The Foreign Policy of a State is greatly influenced by its History and Geography. Historically Sri Lanka’s Foreign Policy has been one of Non-Alignment. Furthermore, Sri Lanka participated in the Conference in Bandung in 1955; a date recognized as the beginning of the Non-Aligned Movement. Thus, although the geographic location of a State is well defined, the significance of its location could dramatically be transformed by geopolitical developments. The staggering economic revival of China from early seventies under the leadership of President Deng Xiaoping whose philosophy was to hide capacity, bide time and never claim leadership, was perhaps the reason for China’s tremendous transformations both economic and social, to proceed relatively unnoticed.

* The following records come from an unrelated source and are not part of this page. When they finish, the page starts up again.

Lemma kept_reconcileLayout s : resp kept_sets reconcileLayout s.
Proof.
  assert (∀ p nodes roles widths token last s, resp kept_sets (tryLayout p nodes roles widths token last) s) as Ht.
  { intros p nodes roles widths token. induction nodes as [|node nodes IH]; intros last s1; simpl; rsolve; auto.
    - apply unmoved_kept, un_call, cw_Client_frame.
    - unfold resp. rewrite issue_eq. unfold kept_sets.
      destruct (cw_ApplyLayout (b := b) (node_url p node) token roles widths (e_world s')) as [[H _]|(l & H & _)];
        destruct (adm_ApplyLayout _ _ _ _ _); simpl in *; by rewrite H. }
  unfold reconcileLayout, holdLayout, applyLayout. rsolve; try apply Ht; apply unmoved_kept.
  all: first [apply un_hold | apply un_adminToken | apply un_emit | apply un_get_st | apply un_put_st].
Qed.

(** From the rollout on: the sets as they were, and nothing to remove. *)
Definition still (stopped : bool) s : Prop :=
  o_sets (seen s) = o_sets o ∧ (stopped = false → p_decommission (e_st s) = ∅).

Lemma still_nodes : step_ok (pre St4) still (step_of "nodes" false reconcileNodes).
Proof using Hrun Hwell EN Hbehind Hextra.
  split.
  - intros s _ (H1 & _ & _). by split; [rewrite H1|].
  - intros stopped s out err s' [->|?] (H1 & H2 & _) Hm; [|done]. simpl in *. specialize (H2 eq_refl) as [HS _].
    pose proof (un_reconcileNodes_current s HS) as Hu. destruct (resp_reconcileNodes s) as [_ Hk]. unfold run_M in Hm.
    assert (Hs' : s' = (reconcileNodes s).2) by by destruct (reconcileNodes s) as [[]?]; simplify_eq.
    unfold resp, unmoved in Hu. rewrite <- Hs' in *. split; [congruence|]. intros _.
    unfold st_rel, keeps in Hk. apply core_inv in Hk as (_ & _ & Hd). apply decided_inv in Hd as (Hi & _).
    apply inputs_inv in Hi as (_ & _ & _ & _ & _ & ->). destruct HS as (xs & Hp & _). by eapply planned_drained.
Qed.

Lemma still_layout : step_ok still still (step_of "layout" false reconcileLayout).
Proof.
  split; [by intros s _ [H _]|]. intros stopped s out err s' [->|?] (H1 & H2) Hm; [|done]. simpl in *. unfold run_M in Hm.
  pose proof (kept_reconcileLayout s) as Hu. destruct (resp_reconcileLayout s) as [_ (_ & Hi & _)].
  assert (Hs' : s' = (reconcileLayout s).2) by by destruct (reconcileLayout s) as [[]?]; simplify_eq.
  unfold resp, kept_sets in Hu. rewrite <- Hs' in *. split; [congruence|]. intros _.
  apply inputs_inv in Hi as (_ & _ & _ & _ & _ & ->). auto.
Qed.

Definition unwritten (stopped : bool) s : Prop := o_sets (seen s) = o_sets o.

Lemma unwritten_drain : step_ok still unwritten (step_of "drain" false reconcileDecommission).
Proof.
  split; [by intros s _ [H _]|]. intros stopped s out err s' [->|?] (H1 & H2) Hm; [|done]. simpl in *. unfold run_M in Hm.
  assert (reconcileDecommission s = (Ok Continue, s)) as E.
  { unfold reconcileDecommission, mbind, M_bind, get_st, gets. by rewrite (H2 eq_refl). }
  rewrite E in Hm. by injection Hm as <- <- <-.
Qed.

Lemma unwritten_unmoved name always m :
  (∀ s, resp (unmoved b) m s) → (∀ s, resp (env_rel untouching (λ _ _, True)) m s) →
  step_ok (logged unwritten) (logged unwritten) (step_of name always m).
Proof.
  intros Hm Hl. eapply logged_untouching; [|exact Hl|done].
  split; [done|]. intros stopped s out err s' _ Hp E. simpl in *. unfold run_M in E.
  assert (Hs' : s' = (m s).2) by by destruct (m s) as [[]?]; simplify_eq.
  specialize (Hm s). unfold resp, unmoved in Hm. unfold unwritten in *. by rewrite Hs', Hm.
Qed.
(* ===== verification/Converge.v ===== *)
(** * Reconciles after reconciles: where they arrive

    A sequence of reconciles of one cluster, with whatever happens to it in
    between: pods restart, nodes go down and come back, data moves, calls fail.
    No reconcile undoes what another did; every reconcile that finds the cluster
    at rest gets it closer to what its spec says; so as many of those as there
    are things to do make it what the spec says, and it stays so. *)

From S2P Require Import Prelude.
From S2P Require Import ApiTypes.
From S2P Require Import Defaults.
From S2P Require Import Nodes.
From S2P Require Import Validation.
From S2P Require Import FsClient.
From S2P Require Import Kube.
From S2P Require Import Config.
From S2P Require Import Builders.
From S2P Require Import Pass.
From S2P Require Import Status.
From S2P Require Import Rollout.
From S2P Require Import LayoutStep.
From S2P Require Import Controller.
From S2P Require Import World.
From S2P Require Import Loop.
From S2P Require Import Settle.

(** ** What happens between two reconciles *)

(** A StatefulSet's controller, the kubelet and the server change its status,
    its version and its deletion, not what the operator wrote. *)
Definition same_set (s s' : StatefulSet) : Prop :=
  set_Name s' = set_Name s ∧ set_Namespace s' = set_Namespace s ∧ set_Claims s' = set_Claims s ∧
  set_Template s' = set_Template s ∧ template_revision s' = template_revision s.

(** fs moves data under a layout, which ends versions of it, not who is in it. *)
Definition same_layout (l l' : Layout) : Prop := Members l' = Members l ∧ Widths l' = Widths l.

Record drifts (o o' : Obs) : Prop := mkDrifts {
  dr_sets : ∀ name, option_Forall2 same_set (o_sets o !! name) (o_sets o' !! name);
  dr_layout : option_Forall2 same_layout (o_layout o) (o_layout o');
}.

Section drifts.
Context {CD : Codec} (b : FSCluster) (Hrun : runnable b) (default : PodTemplateSpec → PodTemplateSpec).

Lemma drifts_behind o o' name : drifts o o' → behind b o' name → behind b o name.
Proof.
  intros [H _]. specialize (H name). unfold behind. destruct H as [s s' (_ & _ & _ & Ht & ->)|]; [|done].
  by rewrite (own_revision_template s s').
Qed.

Lemma drifts_evolves o o' : drifts o o' → evolves b o o'.
Proof.
  intros Hd. split.
  - intros name. by apply drifts_behind.
  - intros name [s Hs]. right. pose proof (dr_sets _ _ Hd name) as H. rewrite Hs in H. inversion H. eauto.
  - unfold laid. destruct (dr_layout _ _ Hd) as [l l' [Hm Hw]|]; [|done]. unfold sameLayout. by rewrite Hm, Hw.
Qed.

Lemma drifts_well o o' : drifts o o' → well b default o → well b default o'.
Proof.
  intros Hd Hw name s' Hs'. pose proof (dr_sets _ _ Hd name) as H. rewrite Hs' in H.
  inversion H as [s ? (Hn & Hns & Hc & Ht & _) Hs|]; subst. symmetry in Hs. apply Hw in Hs as (? & ? & ? & Hcase).
  rewrite Hn, Hns, Hc, Ht. done.
Qed.
End drifts.

(** ** Reconciles *)

Section converge.
Context {W : Type} `{!KubeClient W, !Interface W} {CD : Codec} {EN : Encodes}.
Context (OperatorNamespace FSImageRegistry : string) (b : FSCluster) {CW : ClusterWorld W b}.
Context (Hrun : runnable b) (Hspec : spec_ok (fsc_Spec b)).

Abbreviation seen w := (obs (b := b) w).

(** The world after a reconcile of the cluster. *)
Definition after (w : W) : W :=
  (Reconcile OperatorNamespace FSImageRegistry (fsc_Namespace b) (fsc_Name b) w).2.1.

(** What it asked for. *)
Definition asked_for (w : W) : list action :=
  (Reconcile OperatorNamespace FSImageRegistry (fsc_Namespace b) (fsc_Name b) w).2.2.

(** The API server has the cluster, with the spec that is [b]'s with its
    defaults, and it is not being deleted; the read may fail, unless the world
    is calm. *)
Definition asked (w : W) : Prop :=
  match (k_getCluster (fsc_Namespace b) (fsc_Name b) w).1 with
  | Ok object => same_spec (with_defaults object FSImageRegistry) b ∧ fsc_Deleting object = false
  | Err _ => o_calm (seen w) = false
  end.

(** [passes n w w']: reconciles, with anything between them that is not the
    operator's doing, take [w] to [w']; [n] of them found the cluster at rest. *)
Inductive passes : nat → W → W → Prop :=
  | passes_none w : passes 0 w w
  | passes_settled n w w1 w2 : passes n w w1 → drifts (seen w1) (seen w2) → asked w2 → at_rest b (seen w2) →
      passes (S n) w (after w2)
  | passes_other n w w1 w2 : passes n w w1 → drifts (seen w1) (seen w2) → asked w2 → passes n w (after w2).

(** Every node the spec declares runs what the spec asks for, and no other node
    runs. *)
Definition nodes_as_declared (o : Obs) : Prop :=
  (∀ node, node ∈ Nodes b → ∃ s, o_sets o !! node_Name node = Some s ∧
     template_revision s = template_revision (spec_set b node)) ∧
  (∀ name, is_Some (o_sets o !! name) → name ∈ declared b).

(** And the layout is the spec's. *)
Definition as_declared (o : Obs) : Prop :=
  nodes_as_declared o ∧
  (∃ l, o_layout o = Some l ∧ Members l ≡ₚ spec_roles b ∧ Widths l ≡ₚ desiredWidths (fsc_Spec b)).

Lemma as_declared_distance o : distance b o = 0 → as_declared o.
Proof.
  intros (Hb & Hl & Hx)%(distance_0 b Hrun). split; [split; [|by apply extra_nil]|by apply laid_spec].
  intros node Hn. specialize (Hb (node_Name node)). unfold behind in Hb.
  rewrite (spec_index_node b Hrun node Hn) in Hb. destruct (o_sets o !! node_Name node) as [s|]; [|by destruct Hb].
  exists s. split; [done|]. by apply dec_stable.
Qed.

Lemma after_moves w : SingleNode (fsc_Spec b) = false → asked w → well b (cw_default (b := b)) (seen w) →
  moves_obs b (seen w) (seen (after w)) ∧
  (at_rest b (seen w) → distance b (seen w) = 0 ∨ distance b (seen (after w)) < distance b (seen w)).
Proof.
  unfold asked, after, Reconcile. intros Hmany Ha Hw.
  pose proof (cw_getCluster_frame (b := b) (fsc_Namespace b) (fsc_Name b) w) as Hf.
  destruct (k_getCluster _ _ w) as [[object|e] w1] eqn:E; cbn [fst snd] in *.
  - destruct Ha as [Hsame ->].
    pose proof (pass_settles OperatorNamespace FSImageRegistry b Hrun Hspec object Hsame (seen w) Hw Hmany w1 Hf) as H.
    destruct (run_pass _ _ object w1 []) as [r s]. exact H.
  - assert (seen (if IsNotFound e then (Ok 0%Z, (w1, [AForget (fsc_Namespace b) (fsc_Name b)]))
      else (Err e, (w1, []))).2.1 = seen w) as -> by by destruct (IsNotFound e).
    split; [reflexivity|]. intros Hr. by rewrite (ar_calm _ _ Hr) in Ha.
Qed.

Lemma passes_progress n w w' : SingleNode (fsc_Spec b) = false → well b (cw_default (b := b)) (seen w) → passes n w w' →
  well b (cw_default (b := b)) (seen w') ∧ distance b (seen w') ≤ distance b (seen w) - n.
Proof.
  intros Hmany Hw. induction 1 as [w|n w w1 w2 _ IH Hd Ha Hr|n w w1 w2 _ IH Hd Ha]; [split; [done|lia]| |];
    destruct (IH Hw) as [Hw1 Hle]; pose proof (drifts_well b _ _ _ Hd Hw1) as Hw2;
    destruct (after_moves w2 Hmany Ha Hw2) as [Hm Hgo];
    pose proof (evolves_distance b Hrun _ _ (drifts_evolves b _ _ Hd)) as H1;
    pose proof (evolves_distance b Hrun _ _ (mo_evolves _ _ _ Hm)) as H2;
    (split; [by apply Hm|]); [|lia].
  destruct (Hgo Hr) as [Hz|Hlt]; lia.
Qed.

(** C3: Reconciles make a clustered spec come true.  Let [b] be a cluster with a
    spec admission and validation take, of several nodes, and start from any world
    in which nobody else wrote the cluster's StatefulSets ([placed]: each under its
    own name in the cluster's namespace, those of dropped nodes as the server
    defaulted them) and no volume change is pending ([sized]: growing or shrinking
    one is the storage step's business).  Take any sequence of reconciles of that
    spec ([asked]), failing or not, with pods, nodes and data doing as they like in
    between.  Once as many of them as nodes are missing or out of date, and two
    more, found the cluster at rest (no call failed, the nodes that serve or are
    on their current template were up, and data was not moving), every declared node runs the
    revision the spec asks for, no other node is left, and fs runs the layout of
    the spec; and it is still so after any further reconciles. *)
Theorem cluster_converges n w w' :
  SingleNode (fsc_Spec b) = false → placed b (cw_default (b := b)) (seen w) → sized b (seen w) →
  passes n w w' → length (todo b (seen w)) + 2 ≤ n →
  as_declared (seen w').
Proof using EN Hrun Hspec.
  intros Hmany Hpl Hsz Hp Hn. pose proof (proj2 (well_split b Hrun _ _) (conj Hpl Hsz)) as Hw.
  destruct (passes_progress n w w' Hmany Hw Hp) as [_ Hd].
  apply as_declared_distance. unfold distance in *. repeat case_decide; lia.
Qed.

Lemma nodes_as_declared_behind o : nodes_as_declared o → (∀ name, ¬ behind b o name) ∧ extra b o = [].
Proof.
  intros [Hn Hx]. split; [|by apply extra_nil]. intros name. unfold behind.
  destruct (index_sets (spec_sets b) !! name) as [want|] eqn:E.
  - assert (name ∈ declared b) as (node & -> & Hin)%list_elem_of_fmap by (apply spec_index_declared; eauto).
    destruct (Hn node Hin) as (s & -> & ->). rewrite (spec_index_node b Hrun node Hin) in E. intros H. apply H. congruence.
  - destruct (o_sets o !! name) as [s|] eqn:Es; [|tauto]. apply spec_index_None in E; [|done]. intros _. apply E, Hx. eauto.
Qed.

(** C4: A cluster whose nodes are as declared by a spec admission and validation
    take is left alone, one node or several: whatever else is wrong and whatever fails, a reconcile changes no StatefulSet,
    and asks for no change of one or of a claim.  It deletes no pod either, except
    one that is still to pick up the volume its StatefulSet was recreated for (its
    set reports it ready on an older revision), and that only while every other
    node of the cluster serves.  ([placed] and [sized] are as for C3: nobody else
    wrote the sets, and no volume change is pending.) *)
Theorem declared_nodes_untouched w :
  placed b (cw_default (b := b)) (seen w) → sized b (seen w) → asked w → nodes_as_declared (seen w) →
  o_sets (seen (after w)) = o_sets (seen w) ∧ Forall (spared (seen w)) (asked_for w).
Proof using EN Hrun Hspec.
  intros Hpl Hsz Ha [Hb Hx]%nodes_as_declared_behind. pose proof (proj2 (well_split b Hrun _ _) (conj Hpl Hsz)) as Hw.
  unfold asked, after, asked_for, Reconcile in *.
  pose proof (cw_getCluster_frame (b := b) (fsc_Namespace b) (fsc_Name b) w) as Hf.
  destruct (k_getCluster _ _ w) as [[object|e] w1] eqn:E; cbn [fst snd] in *.
  - destruct Ha as [Hsame ->].
    pose proof (pass_quiet OperatorNamespace FSImageRegistry b Hrun Hspec object Hsame (seen w) Hw Hb Hx w1 Hf) as H.
    destruct (run_pass _ _ object w1 []) as [r s]. exact H.
  - destruct (IsNotFound e); cbn [fst snd]; (split; [by rewrite Hf|by repeat constructor]).
Qed.
End converge.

It was only with the announcement of President Xi Jinping’s policy of the Belt and Road Initiative announced in 2013, that the world came to realize that the power and influence of China was unstoppable. This policy resulted in China establishing its footprint in strategically located countries in the Indian and Pacific Oceans by funding and constructing infrastructure projects. Sri Lanka happened to be one such country. The need for the U.S along with India, Australia and Japan to form a security alliance to contain the growing power and influence of China in the Indian and Pacific Oceans was inevitable.

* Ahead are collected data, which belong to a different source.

Lemma reconcileScheme_spec cluster name asked s x s' :
  reconcileScheme cluster name asked s = (Ok x, s') →
  e_st s' = e_st s ∧
  match x with
  | inl effective => scheme_in_effect (e_world s) (e_world s') cluster name asked effective
  | inr (cond, _) => ready_status cond = ConditionFalse
  end.
Proof.
  intros Hrun. split.
  { eapply run_st; [|exact Hrun]. unfold reconcileScheme, clusterAdmin. tsolve. }
  revert Hrun. unfold reconcileScheme, scheme_in_effect. destruct (SingleNode (fsc_Spec cluster)).
  { case_bool_decide as Ha; intros [= <- _]; done. }
  unfold mbind, M_bind, try. destruct (clusterAdmin cluster s) as [[[url token]|e] s1] eqn:Hadm; [|by intros [= <- _]].
  apply clusterAdmin_spec in Hadm as (node & secret & Hn & -> & -> & Hs).
  case_bool_decide as Ha; [rewrite call_eq|rewrite issue_eq].
  - destruct (adm_GetBucketScheme _ _ name (e_world s1)) as [[effective|e] w1] eqn:E.
    + intros [= <- <-]. exists node, secret, (e_world s1). split_and!; [done..|]. by apply (heard_now _ _ (e_world s1)).
    + destruct (err_is _ e); by intros [= <- _].
  - destruct (adm_SetBucketScheme _ _ name asked (e_world s1)) as [[effective|e] w1] eqn:E.
    + intros [= <- <-]. exists node, secret, (e_world s1). split_and!; [done..|]. by apply (heard_now _ _ (e_world s1)).
    + destruct (err_is _ e); by intros [= <- _].
Qed.

(** The bucket is there once it was found or made. *)
Lemma bucket_found (found : bool) conn name w w1 cluster s (a : unit) s' :
  conn_of w w1 cluster conn → heard w1 (e_world s) (s3_BucketExists conn name) (Ok found) →
  (if found then ret (Ok tt)
   else
     r ← try (issue (AMakeBucket (s3_endpoint conn) name) (s3_MakeBucket conn name));
     match r with
     | Err e => ret (Err e)
     | Ok _ => _ ← event EventTypeNormal "Created" ("created S3 bucket " +:+ name); ret (Ok tt)
     end) s = (Ok (Ok a), s') →
  bucket_there w (e_world s') cluster name.
Proof.
  intros Hc Hex H. exists w1, conn. split; [done|]. destruct found.
  { left. unfold ret in H. by simplify_eq/=. }
  right. revert H. unfold mbind, M_bind, try. rewrite issue_eq.
  destruct (s3_MakeBucket conn name (e_world s)) as [[[]|e] w2] eqn:Hm; [|done].
  unfold event, emit, ret. intros. simplify_eq/=. apply (heard_now _ _ (e_world s)); [|done].
  destruct Hex as (? & ? & H1 & H2 & H3). etrans; [exact H1|]. etrans; [exact (call_later _ H2)|done].
Qed.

India’s alliance with the US has shifted the balance in Asia causing China to be the stand alone great power in Asia. As far as Sri Lanka is concerned this new dynamic compels Sri Lanka to make one of four choices. One is to align and develop relations with the US and its allies. Second is to align and develop relations with China. The third is be Non-Aligned with either. The fourth and preferred option is to be Neutral not only with the Quad and China, but also with all other States, and develop friendly relations individually with all States.

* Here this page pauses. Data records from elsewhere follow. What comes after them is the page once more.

(** Minting: an error of any call is the condition's message. *)
Definition mint (cluster : FSCluster) : step (credential + readyCondition) :=
  key ← get_st;
  let failed (e : error) := ret (inr (falseCondition ReasonReconcileError (err_string e))) in
  r ← try keygen_AccessKey;
  match r with
  | Err e => failed e
  | Ok access =>
      r ← try keygen_Token;
      match r with
      | Err e => failed e
      | Ok secretKey =>
          let owned := credentialSecret key cluster access secretKey in
          match key_setOwner key owned with
          | Err e => failed e
          | Ok _ =>
              r ← try (issue (ACreate (OSecret owned)) (k_create (OSecret owned)));
              match r with
              | Err e => if IsAlreadyExists e then ret (inl (access, secretKey))
                         else failed (ErrWrap "create credential secret" e)
              | Ok _ => ret (inl (access, secretKey))
              end
          end
      end
  end.

Definition ensureGenerated : step (credential + readyCondition) :=
  key ← get_st;
  let name := AccessKeySecretName key in
  r ← try (call (k_getSecret (ak_Namespace key) name));
  match r with
  | Ok secret =>
      let access := default "" (sec_Data secret !! AccessKeyKey) in
      let secretKey := default "" (sec_Data secret !! SecretKeyKey) in
      if bool_decide (access = "") || bool_decide (secretKey = "") then
        ret (inr (falseCondition ReasonSecretInvalid
          ("credential Secret " +:+ name +:+ " is missing its key material")))
      else ret (inl (access, secretKey))
  | Err e =>
      if negb (IsNotFound e) then ret (inr (falseCondition ReasonSecretInvalid (err_string e)))
      else
        let ref := ref_Name (ks_ClusterRef (ak_Spec key)) in
        r ← try (call (k_getCluster (ak_Namespace key) ref));
        match r with
        | Err e =>
            if IsNotFound e
            then ret (inr (falseCondition ReasonClusterNotFound ("FSCluster " +:+ ref +:+ " not found")))
            else ret (inr (falseCondition ReasonReconcileError (err_string e)))
        | Ok cluster => mint cluster
        end
  end.

Definition resolveCredential : step (credential + readyCondition) :=
  key ← get_st;
  match ExistingSecretRef (ak_Spec key) with
  | Some name => if bool_decide (name ≠ "") then readImported name else ensureGenerated
  | None => ensureGenerated
  end.

(** ** The fingerprint *)

Definition stampCredentialHash (want : string) : step unit :=
  key ← get_st;
  if bool_decide (default "" (ak_Annotations key !! credentialHashAnnotation) = want) then ret tt
  else
    let stamped := ak_set_Annotations key (<[credentialHashAnnotation := want]> (ak_Annotations key)) in
    _ ← put_st (λ _, stamped);
    stored ← wrap_err "stamp credential hash" (issue (APatchKey key stamped) (key_patch key stamped));
    put_st (λ _, stored).

(** ** Deletion *)

Definition accepted_somewhere (found : listings) (access : string) : bool :=
  existsb (λ x : string * option (list string), match x.2 with Some keys => bool_decide (access ∈ keys) | None => false end)
    (map_to_list found).

Definition release_key : step Z :=
  key ← get_st;
  _ ← update_key "remove finalizer"
        (ak_set_Finalizers key (RemoveFinalizer (ak_Finalizers key) accessKeyFinalizer));
  ret 0%Z.

Definition key_finalize : step Z :=
  key ← get_st;
  let access := kst_AccessKey (ak_Status key) in
  if negb (ContainsFinalizer (ak_Finalizers key) accessKeyFinalizer) then ret 0%Z
  else if bool_decide (access = "") then release_key
  else
    x ← nodeKeys;
    match x with
    | inr cond =>
        if bool_decide (ready_reason cond = ReasonClusterNotFound) then release_key
        else ret requeueAfterPending
    | inl found =>
        if accepted_somewhere found access then ret requeueAfterPending
        else
          _ ← event EventTypeNormal "KeyDeleted" ("revoked credential " +:+ access);
          release_key
    end.

(** ** The reconcile *)

Definition key_ensure_finalizer : step unit :=
  key ← get_st;
  if ContainsFinalizer (ak_Finalizers key) accessKeyFinalizer then ret tt
  else update_key "add finalizer"
         (ak_set_Finalizers key (AddFinalizer (ak_Finalizers key) accessKeyFinalizer)).

Definition key_body : step Z :=
  key ← get_st;
  if ak_Deleting key then key_finalize
  else
    _ ← key_ensure_finalizer;
    x ← resolveCredential;
    match x with
    | inr cond => key_report "" cond
    | inl (access, secret) =>
        _ ← stampCredentialHash (credentialHash access secret);
        y ← verifyAccepted access;
        let '(cond, requeue) := y in
        after ← key_report access cond;
        ret (if (requeue : bool) && (after =? 0)%Z then requeueAfterPending else after)
    end.

Definition key_Reconcile (namespace name : string) (w : W) : result Z * (W * list action) :=
  let '(r, (w, log)) :=
    match key_get namespace name w with
    | (Err e, w) => (if IsNotFound e then Ok 0%Z else Err e, (w, []))
    | (Ok key, w) => let '(r, s) := key_body (mkEnv w [] key) in (r, (e_world s, e_log s))
    end in
  match r with
  | Ok _ => (r, (w, log))
  | Err _ => (r, (w, log ++ [ARecordReconcileError "fsaccesskey"]))
  end.

(** The watch on Secrets: the keys that import one. *)
Definition importedSecretToKeys (namespace name : string) (w : W) : list (string * string) :=
  match (k_listKeys namespace w).1 with
  | Err _ => []
  | Ok items => (λ k, (ak_Namespace k, ak_Name k)) <$> filter (λ k, ExistingSecretRef (ak_Spec k) = Some name) items
  end.
End controller.

(** * Theorems *)

(** ** What the nodes were heard to say *)

Section heard.
Context {W : Type} `{!KubeClient W, !Interface W, !KeyClient W} {CD : Codec}.
Implicit Types s : Env W FSAccessKey.

(** The calls of this controller. *)
Inductive key_step : relation W :=
  | kstep_kube w w' : kube_step w w' → key_step w w'
  | kstep_admin w w' : admin_step w w' → key_step w w'
  | kstep_update k w : key_step w (key_update k w).2
  | kstep_patch base k w : key_step w (key_patch base k w).2
  | kstep_patchStatus base k w : key_step w (key_patchStatus base k w).2.

#[local] Instance kube_in_key : Part kube_step key_step := kstep_kube.
#[local] Instance admin_in_key : Part admin_step key_step := kstep_admin.
#[local] Hint Extern 1 (Moves _ _) => apply (moves_part key_step); [apply _|intros ?; solve [constructor]] : typeclass_instances.

Abbreviation later := (later key_step).
Abbreviation heard := (heard key_step).
Abbreviation made := (made key_step).

(** Between two worlds the admin token was read and, with it, the node of that
    name asked: this is its answer. *)
Definition answered (w0 w1 : W) (cluster : FSCluster) (name : string) (o : option (list string)) : Prop :=
  ∃ secret w r,
    heard w0 w (k_getSecret (fsc_Namespace cluster) (AdminTokenSecretName (fsc_Name cluster))) (Ok secret) ∧
    heard w w1 (adm_AccessKeys (AdminURL (fsc_Name cluster) (fsc_Namespace cluster) name)
                  (default "" (sec_Data secret !! AdminTokenKey))) r ∧
    o = match r with Ok keys => Some keys | Err _ => None end.

Lemma answered_later w0 w1 w2 cluster name o :
  answered w0 w1 cluster name o → later w1 w2 → answered w0 w2 cluster name o.
Proof. intros (secret & w & r & H1 & H2 & H3) H. exists secret, w, r. split_and!; [done| |done]. by eapply heard_later. Qed.

(** A table of answers, one for each of the nodes. *)
Definition table_of (w0 w1 : W) (cluster : FSCluster) (nodes : list Node) (found : listings) : Prop :=
  (∀ name o, found !! name = Some o → answered w0 w1 cluster name o) ∧
  (∀ node, node ∈ nodes → is_Some (found !! node_Name node)).

Lemma list_nodes_spec w0 w cluster secret nodes seen found s x s' :
  heard w0 w (k_getSecret (fsc_Namespace cluster) (AdminTokenSecretName (fsc_Name cluster))) (Ok secret) →
  later w (e_world s) → table_of w0 (e_world s) cluster seen found →
  list_nodes cluster (default "" (sec_Data secret !! AdminTokenKey)) nodes found s = (Ok x, s') →
  match x with
  | inl found' => table_of w0 (e_world s') cluster (seen ++ nodes) found'
  | inr cond => ready_status cond = ConditionFalse ∧ ready_reason cond = ReasonClusterNotReady
  end.
Proof.
  intros Ht. revert seen found s. induction nodes as [|node nodes IH]; intros seen found s Hw [H1 H2]; simpl.
  { intros [= <- <-]. rewrite app_nil_r. by split. }
  unfold mbind at 1, M_bind at 1, try. rewrite call_eq.
  destruct (adm_Client _ _ (e_world s)) as [[[]|e] w1] eqn:Hc.
  2: { intros [= <- _]. done. }
  pose proof (call_later key_step Hc) as M1.
  unfold mbind at 1, M_bind at 1. rewrite call_eq. cbn [e_world].
  destruct (adm_AccessKeys _ _ w1) as [r w2] eqn:Hr. intros H.
  pose proof (call_later key_step Hr) as M2.
  rewrite cons_middle, app_assoc. eapply IH; [| |exact H]; cbn [e_world]; [by do 2 (etrans; [eassumption|])|]. split.
  - intros name o. rewrite lookup_insert. case_decide as Hn.
    + intros [= <-]. subst name. exists secret, w, r. split_and!; [done| |done].
      apply (heard_now _ _ w1); [by etrans|done].
    + intros Ho. eapply answered_later; [by apply H1|by etrans].
  - intros n [Hn|Hn%list_elem_of_singleton]%elem_of_app; rewrite lookup_insert; case_decide; [done|by apply H2|done|congruence].
Qed.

The policy of Non-Alignment by a State is an external declaration of intent that a nation would not align itself with either a collective or individual center of power such as the Quad or China, in the conduct of its relations. Neutrality by a State, instead, means not only a statement that it would be Neutral when conducting relations with collective or individual centers of power and other States, but also how such a State expects all States to respect its Neutrality; a policy that would be in keeping with Sri Lanka’s unique strategic location in South Asia. Thus, while the former works outwards the latter works both ways. More importantly, how Neutrality works is governed by internationally codified laws that are in place to guide reciprocal relations.